(Source records Opens)

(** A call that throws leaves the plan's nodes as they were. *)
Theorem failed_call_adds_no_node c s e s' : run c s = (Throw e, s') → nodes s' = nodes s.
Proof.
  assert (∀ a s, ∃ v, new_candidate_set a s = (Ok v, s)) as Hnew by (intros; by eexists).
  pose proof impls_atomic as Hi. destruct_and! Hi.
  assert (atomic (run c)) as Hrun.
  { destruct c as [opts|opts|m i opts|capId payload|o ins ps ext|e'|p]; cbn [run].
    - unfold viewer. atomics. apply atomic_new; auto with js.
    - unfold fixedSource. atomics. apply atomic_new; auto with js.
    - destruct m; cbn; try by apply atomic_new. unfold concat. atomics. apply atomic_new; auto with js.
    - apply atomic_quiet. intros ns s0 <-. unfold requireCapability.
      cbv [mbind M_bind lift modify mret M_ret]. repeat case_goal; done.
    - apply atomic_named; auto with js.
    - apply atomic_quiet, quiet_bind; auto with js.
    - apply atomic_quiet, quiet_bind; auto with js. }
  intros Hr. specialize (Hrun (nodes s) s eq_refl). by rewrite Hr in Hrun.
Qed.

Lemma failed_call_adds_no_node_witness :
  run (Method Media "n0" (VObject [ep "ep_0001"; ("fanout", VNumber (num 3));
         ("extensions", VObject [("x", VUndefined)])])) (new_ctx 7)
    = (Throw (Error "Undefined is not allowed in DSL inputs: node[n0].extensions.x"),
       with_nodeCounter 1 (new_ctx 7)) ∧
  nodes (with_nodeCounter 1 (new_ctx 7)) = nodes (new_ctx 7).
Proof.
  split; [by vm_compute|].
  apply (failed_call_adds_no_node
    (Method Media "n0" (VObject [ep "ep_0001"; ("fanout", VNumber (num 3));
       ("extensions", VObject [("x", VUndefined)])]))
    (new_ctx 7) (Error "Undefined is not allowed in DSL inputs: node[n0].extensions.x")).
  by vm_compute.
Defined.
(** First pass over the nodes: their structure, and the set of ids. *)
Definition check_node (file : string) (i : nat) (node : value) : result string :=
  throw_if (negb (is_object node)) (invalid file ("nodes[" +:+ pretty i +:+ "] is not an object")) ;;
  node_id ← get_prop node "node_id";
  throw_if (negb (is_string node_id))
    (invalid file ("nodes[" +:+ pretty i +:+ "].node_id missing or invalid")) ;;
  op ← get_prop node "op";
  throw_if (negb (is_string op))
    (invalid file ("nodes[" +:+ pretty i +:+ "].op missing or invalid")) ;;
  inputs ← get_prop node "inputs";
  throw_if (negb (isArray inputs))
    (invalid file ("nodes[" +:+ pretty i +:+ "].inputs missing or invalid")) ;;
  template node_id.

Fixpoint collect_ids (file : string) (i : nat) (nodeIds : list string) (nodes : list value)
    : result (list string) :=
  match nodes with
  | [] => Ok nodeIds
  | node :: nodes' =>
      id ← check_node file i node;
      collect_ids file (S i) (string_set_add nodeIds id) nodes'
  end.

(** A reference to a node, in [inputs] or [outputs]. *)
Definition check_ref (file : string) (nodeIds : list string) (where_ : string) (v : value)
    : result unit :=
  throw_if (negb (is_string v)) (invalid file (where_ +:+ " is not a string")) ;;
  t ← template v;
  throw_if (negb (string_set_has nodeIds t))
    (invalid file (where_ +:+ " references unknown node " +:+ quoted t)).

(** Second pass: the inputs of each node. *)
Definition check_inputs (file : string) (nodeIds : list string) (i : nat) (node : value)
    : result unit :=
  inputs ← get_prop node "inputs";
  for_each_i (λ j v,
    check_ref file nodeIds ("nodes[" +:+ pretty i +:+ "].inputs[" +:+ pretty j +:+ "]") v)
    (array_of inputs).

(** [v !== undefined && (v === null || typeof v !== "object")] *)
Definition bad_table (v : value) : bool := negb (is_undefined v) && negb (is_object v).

(Source records Closes)

» Problem requirements
Starting at the line that contains "(array_of inputs).", retype each line through the end of the listing above and nothing else.

» Finished task
    (array_of inputs).

(** [v !== undefined && (v === null || typeof v !== "object")] *)
Definition bad_table (v : value) : bool := negb (is_undefined v) && negb (is_object v).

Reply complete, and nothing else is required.